The AFT chief executive uses another argument: the European Financial Stability Facility (EFSF) lends to countries in difficulty, supported by the International Monetary Fund (IMF), “whose main shareholders are the United States, Japan, and soon China “. “They are therefore not free of risk transfer potential,” says Mills.
Lastly, the European authorities state that funding is provided for fragile states until 2013 when a permanent mechanism for support and resolution of crises will be set up. However, this device could foresee the extreme scenario of a sovereign debt restructuring. Collective action clauses (CAC) would thus be added to public debt issuance contracts. They would apply, says the AFT, “in the unexpected case where one would not be in a situation of crisis of liquidity (but of solvency) in spite of the aids” brought by the European organizations and the IMF. The funny signal for buyers of public securities …

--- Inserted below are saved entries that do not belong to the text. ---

Lemma trampoline_loop_fact (k : nat) :
  forall s : Trampoline.State,
    Z.to_nat (Trampoline.n s - 1) = k ->
    1 <= Trampoline.n s <= INT_MAX ->
    ll_range (Trampoline.accumulator s) ->
    Trampoline.trampoline_loop s =
    wrap_ll (Trampoline.accumulator s * Zfact (Trampoline.n s)).
Proof.
  induction k as [| k IH]; intros [m a] Hk Hm Ha;
    cbn [Trampoline.n Trampoline.accumulator] in *;
    rewrite trampoline_loop_unfold.
  - assert (m = 1) as -> by lia.
    rewrite (Zfact_base 1), Z.mul_1_r, wrap_ll_small by (assumption || lia).
    reflexivity.
  - assert (Hgo : 1 < m) by lia.
    replace (Trampoline.is_terminal _) with false
      by (symmetry; apply is_terminal_false; assumption).
    unfold Trampoline.transition. cbn [Trampoline.n Trampoline.accumulator].
    rewrite wrap_int_pred by lia.
    rewrite IH; cbn [Trampoline.n Trampoline.accumulator].
    + rewrite wrap_ll_mul_l, (Zfact_step m) by lia. f_equal. ring.
    + lia.
    + lia.
    + apply wrap_ll_range.
Qed.

(** The tail-recursive helper and the loop are the same computation, on
    every pair of arguments. *)
Lemma factorial_helper_trampoline (n accumulator : Z) :
  TailRecursive.factorial_helper n accumulator =
  Trampoline.trampoline_loop (Trampoline.mkState n accumulator).
Proof.
  funelim (TailRecursive.factorial_helper n accumulator);
    rewrite trampoline_loop_unfold; unfold Trampoline.is_terminal;
    cbn [Trampoline.n];
    match goal with e : (_ <=? _) = _ |- _ => rewrite e end.
  - reflexivity.
  - assumption.
Qed.

(** C1. For every [int] input [n >= 1], [factorial_trampoline n] is the
    64-bit wrap-around of the unbounded factorial [n!], hence congruent to
    [n!] modulo [2 ^ 64], and [factorial_helper n 1] returns the same
    value. *)
Theorem factorial_trampoline_mod_2_64 (n : Z) :
  1 <= n <= INT_MAX ->
  Trampoline.factorial_trampoline n = wrap_ll (Zfact n) /\
  Trampoline.factorial_trampoline n mod 2 ^ 64 = Zfact n mod 2 ^ 64 /\
  TailRecursive.factorial_helper n 1 = Trampoline.factorial_trampoline n.
Proof.
  intros Hn.
  assert (E : Trampoline.factorial_trampoline n = wrap_ll (Zfact n)).
  { unfold Trampoline.factorial_trampoline.
    rewrite (trampoline_loop_fact (Z.to_nat (n - 1)));
      cbn [Trampoline.n Trampoline.accumulator]; try lia.
    - f_equal. ring.
    - unfold ll_range, LLONG_MIN, LLONG_MAX. lia. }
  split; [exact E |]. split.
  - rewrite E. apply wrap_ll_mod.
  - apply factorial_helper_trampoline.
Qed.

Lemma factorial_trampoline_mod_2_64_witness :
  1 <= 25 <= INT_MAX /\
  Trampoline.factorial_trampoline 25 = wrap_ll (Zfact 25) /\
  Trampoline.factorial_trampoline 25 mod 2 ^ 64 = Zfact 25 mod 2 ^ 64 /\
  TailRecursive.factorial_helper 25 1 = Trampoline.factorial_trampoline 25.
Proof.
  split; [unfold INT_MAX; lia |].
  apply (factorial_trampoline_mod_2_64 25). unfold INT_MAX. lia.
Defined.

(** ** Counting the applications of the transition *)

Lemma state_after_succ (k : nat) (s : Trampoline.State) :
  state_after (S k) s = state_after k (Trampoline.transition s).
Proof. unfold state_after. apply Nat.iter_succ_r. Qed.

Lemma exits_after_now (s : Trampoline.State) :
  Trampoline.is_terminal s = true -> exits_after s 0.
Proof. intros Hs. split; [exact Hs | intros j Hj; lia]. Qed.

Lemma exits_after_later (s : Trampoline.State) (k : nat) :
  Trampoline.is_terminal s = false ->
  exits_after (Trampoline.transition s) k -> exits_after s (S k).
Proof.
  intros Hs [Hk Hbefore]. split.
  - rewrite state_after_succ. exact Hk.
  - intros [| j] Hj; [exact Hs |].
    rewrite state_after_succ. apply Hbefore. lia.
Qed.

Lemma exits_after_unique (s : Trampoline.State) (k k' : nat) :
  exits_after s k -> exits_after s k' -> k = k'.
Proof.
  intros [Hk Hlt] [Hk' Hlt'].
  destruct (Nat.lt_trichotomy k k') as [H | [H | H]]; [| exact H |].
  - rewrite (Hlt' k H) in Hk. discriminate.
  - rewrite (Hlt k' H) in Hk'. discriminate.
Qed.

(** The loop leaves after finitely many transitions, whatever the state it
    is started in, and returns the accumulator of the state it leaves
    from. *)
Lemma trampoline_loop_exits (m : nat) :
  forall s : Trampoline.State,
    (Z.to_nat (Trampoline.n s) <= m)%nat ->
    exists k, exits_after s k /\
              Trampoline.trampoline_loop s =
              Trampoline.extract (state_after k s).
Proof.
  induction m as [| m IH]; intros s Hm; rewrite trampoline_loop_unfold;
    destruct (Trampoline.is_terminal s) eqn:Hs.
  - exists O. split; [apply exits_after_now; exact Hs | reflexivity].
  - apply is_terminal_false in Hs. lia.
  - exists O. split; [apply exits_after_now; exact Hs | reflexivity].
  - destruct (IH (Trampoline.transition s)) as [k [Hk Hres]].
    + apply is_terminal_false in Hs.
      pose proof (wrap_int_pred_lt _ Hs).
      cbn [Trampoline.transition Trampoline.n]. lia.
    + exists (S k). split.
      * apply exits_after_later; assumption.
      * rewrite state_after_succ. exact Hres.
Qed.

(** For an [int] input the count is [n - 1], and zero at and below one. *)
Lemma exits_after_int (k : nat) :
  forall s : Trampoline.State,
    Z.to_nat (Trampoline.n s - 1) = k -> Trampoline.n s <= INT_MAX ->
    exits_after s k.
Proof.
  induction k as [| k IH]; intros s Hk Hmax.
  - apply exits_after_now, is_terminal_true. lia.
  - assert (Hgo : 1 < Trampoline.n s) by lia.
    apply exits_after_later; [apply is_terminal_false; exact Hgo |].
    apply IH; cbn [Trampoline.transition Trampoline.n];
      rewrite wrap_int_pred; lia.
Qed.

Lemma exits_after_visited (s0 : Trampoline.State) (k : nat) :
  exits_after s0 k ->
  forall j, (j <= k)%nat -> visited s0 (state_after j s0).
Proof.
  intros [_ Hbefore] j. induction j as [| j IH]; intros Hj.
  - apply visited_first.
  - change (state_after (S j) s0)
      with (Trampoline.transition (state_after j s0)).
    apply visited_next; [apply IH; lia | apply Hbefore; lia].
Qed.

(** ** The loop invariant *)

Lemma loop_invariant_first (N : Z) :
  1 <= N -> loop_invariant N (Trampoline.mkState N 1).
Proof.
  intros HN. split; cbn [Trampoline.n Trampoline.accumulator];
    [exact HN | rewrite Z.mul_1_l; reflexivity].
Qed.
Section HiddenOnlyByRuleScenario.
Import Js Repeater.

Lemma cell_hidden_only_by_matching_hide_rule_witness :
  let hideRule := JObj [("ifKey", JStr "kind"); ("op", JStr "equals");
                        ("value", JStr "gift"); ("action", JStr "hide");
                        ("targets", JArr [JStr "price"])] in
  let field := JObj [("config", JObj [("subfields", JArr [JObj [("key", JStr "price")]]);
                                      ("rules", JArr [hideRule])])] in
  let row := JObj [("kind", JStr "gift")] in
  exists r, In r (coerceArray (rules field))
            /\ evalRule (N := JsNumber) row r = true
            /\ names r "price" = true
            /\ rule_action r = "hide".
Proof.
  intros hideRule field row.
  exact (cell_hidden_only_by_matching_hide_rule (N := JsNumber) field 1 (JArr [row])
           (JObj [("key", JStr "price")]) 0 row eq_refl eq_refl).
Defined.

End HiddenOnlyByRuleScenario.

Section OperatorPairs.
Import Js Repeater.
Context {N : NumOps}.

(** X11. The operators come in complementary pairs: on the same row, key
    and comparison value, [not_equals] matches exactly when [equals] does
    not, [not_contains] when [contains] does not, [falsy] when [truthy]
    does not; and where the number comparison [<=] is the negation of the
    converse [<], as it is for numbers that are not [NaN], [gte] matches
    exactly when [lt] does not and [lte] when [gt] does not. *)
Theorem operators_come_in_complementary_pairs (row r r' : JsVal) :
  rule_ifKey r' = rule_ifKey r ->
  rule_value r' = rule_value r ->
  (rule_op r = "equals" -> rule_op r' = "not_equals" ->
     evalRule row r' = negb (evalRule row r))
  /\ (rule_op r = "contains" -> rule_op r' = "not_contains" ->
     evalRule row r' = negb (evalRule row r))
  /\ (rule_op r = "truthy" -> rule_op r' = "falsy" ->
     evalRule row r' = negb (evalRule row r))
  /\ ((forall a b, num_leb b a = negb (num_ltb a b)) ->
      (rule_op r = "lt" -> rule_op r' = "gte" ->
         evalRule row r' = negb (evalRule row r))
      /\ (rule_op r = "gt" -> rule_op r' = "lte" ->
         evalRule row r' = negb (evalRule row r))).
Proof.
  intros Hk Hv.
  assert (Ha : rule_actual row r' = rule_actual row r).
  { unfold rule_actual. now rewrite Hk. }
  unfold evalRule. cbv zeta. rewrite Ha, Hv.
  split; [|split; [|split]].
  - intros -> ->. cbn [String.eqb Ascii.eqb Bool.eqb].
    now destruct (cmp (rule_actual row r) (rule_value r)).
  - intros -> ->. cbn [String.eqb Ascii.eqb Bool.eqb].
    now destruct (cmp (rule_actual row r) (rule_value r)).
  - intros -> ->. cbn [String.eqb Ascii.eqb Bool.eqb].
    now rewrite negb_involutive.
  - intros Hnum. split; intros -> ->; cbn [String.eqb Ascii.eqb Bool.eqb];
      destruct (cmp (rule_actual row r) (rule_value r)) as [sa sb];
      destruct (Number (rule_actual row r)), (Number (rule_value r));
      try apply Hnum; unfold str_leb; try reflexivity.
Qed.
(** C3: the error-primary role and the storage-primary role are the same
    logical index, select the same table entry and hence the same pin (A8),
    and asserting either is the same computation: one store of that pin's
    mask to the reset half of port A.  Likewise the two secondary roles
    alias the same pin (A10). *)
Theorem error_roles_alias_storage_roles :
  (PYB_LED_ERROR1 = PYB_LED_STORAGE1
   ∧ led_entry PYB_LED_ERROR1 = led_entry PYB_LED_STORAGE1
   ∧ led_with_id PYB_LED_ERROR1 = led_with_id PYB_LED_STORAGE1
   ∧ led_pin <$> led_entry PYB_LED_ERROR1 = Some pin_A8
   ∧ led_pin <$> led_entry PYB_LED_STORAGE1 = Some pin_A8
   ∧ led_pin <$> led_with_id PYB_LED_ERROR1 = [pin_A8]
   ∧ (∀ (A : Type) (resolve : Z → A),
        resolve PYB_LED_ERROR1 = resolve PYB_LED_STORAGE1)
   ∧ (∀ s, led_state PYB_LED_ERROR1 true s
           = led_state PYB_LED_STORAGE1 true s)
   ∧ (∀ s, events_of (led_state PYB_LED_ERROR1 true s)
           = [BusWrite GPIOA BSRRH (pin_mask pin_A8)])
   ∧ (∀ s, events_of (led_state PYB_LED_STORAGE1 true s)
           = [BusWrite GPIOA BSRRH (pin_mask pin_A8)]))
  ∧ (PYB_LED_ERROR2 = PYB_LED_STORAGE2
     ∧ led_entry PYB_LED_ERROR2 = led_entry PYB_LED_STORAGE2
     ∧ led_with_id PYB_LED_ERROR2 = led_with_id PYB_LED_STORAGE2
     ∧ led_pin <$> led_entry PYB_LED_ERROR2 = Some pin_A10
     ∧ led_pin <$> led_entry PYB_LED_STORAGE2 = Some pin_A10
     ∧ led_pin <$> led_with_id PYB_LED_ERROR2 = [pin_A10]
     ∧ (∀ (A : Type) (resolve : Z → A),
          resolve PYB_LED_ERROR2 = resolve PYB_LED_STORAGE2)
     ∧ (∀ s, led_state PYB_LED_ERROR2 true s
             = led_state PYB_LED_STORAGE2 true s)
     ∧ (∀ s, events_of (led_state PYB_LED_ERROR2 true s)
             = [BusWrite GPIOA BSRRH (pin_mask pin_A10)])
     ∧ (∀ s, events_of (led_state PYB_LED_STORAGE2 true s)
             = [BusWrite GPIOA BSRRH (pin_mask pin_A10)])).
Proof. repeat split; intros; reflexivity. Qed.

(** ** The digital input bindings *)

(** C4: the switch binding has the pull-up configuration and the pressed
    level 0: a sampled level 0 is pressed, a sampled level 1 is not, and a
    level is the pressed level exactly when it is 0. *)
Theorem switch_pressed_active_low :
  MICROPY_HW_USRSW_PULL = GPIO_PULLUP
  ∧ switch_pressed 0 = true
  ∧ switch_pressed 1 = false
  ∧ (∀ level, level = MICROPY_HW_USRSW_PRESSED ↔ level = 0)
  ∧ (∀ level, switch_pressed level = true ↔ level = 0).
Proof.
  repeat split; try reflexivity; unfold switch_pressed;
    rewrite ?bool_decide_eq_true; auto.
Qed.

“The CACs, if they are put in place after 2013, will allow all countries to have the same conditions for issuing their debts, says the specialist Barclays.But, initially, two types of debt will there may be a bad time to move in. The new debts will initially be narrower markets and, given the risk of these clauses, investors may demand a higher return. ” Even if it still finds buyers, the public debt can no longer be considered a risk-free product.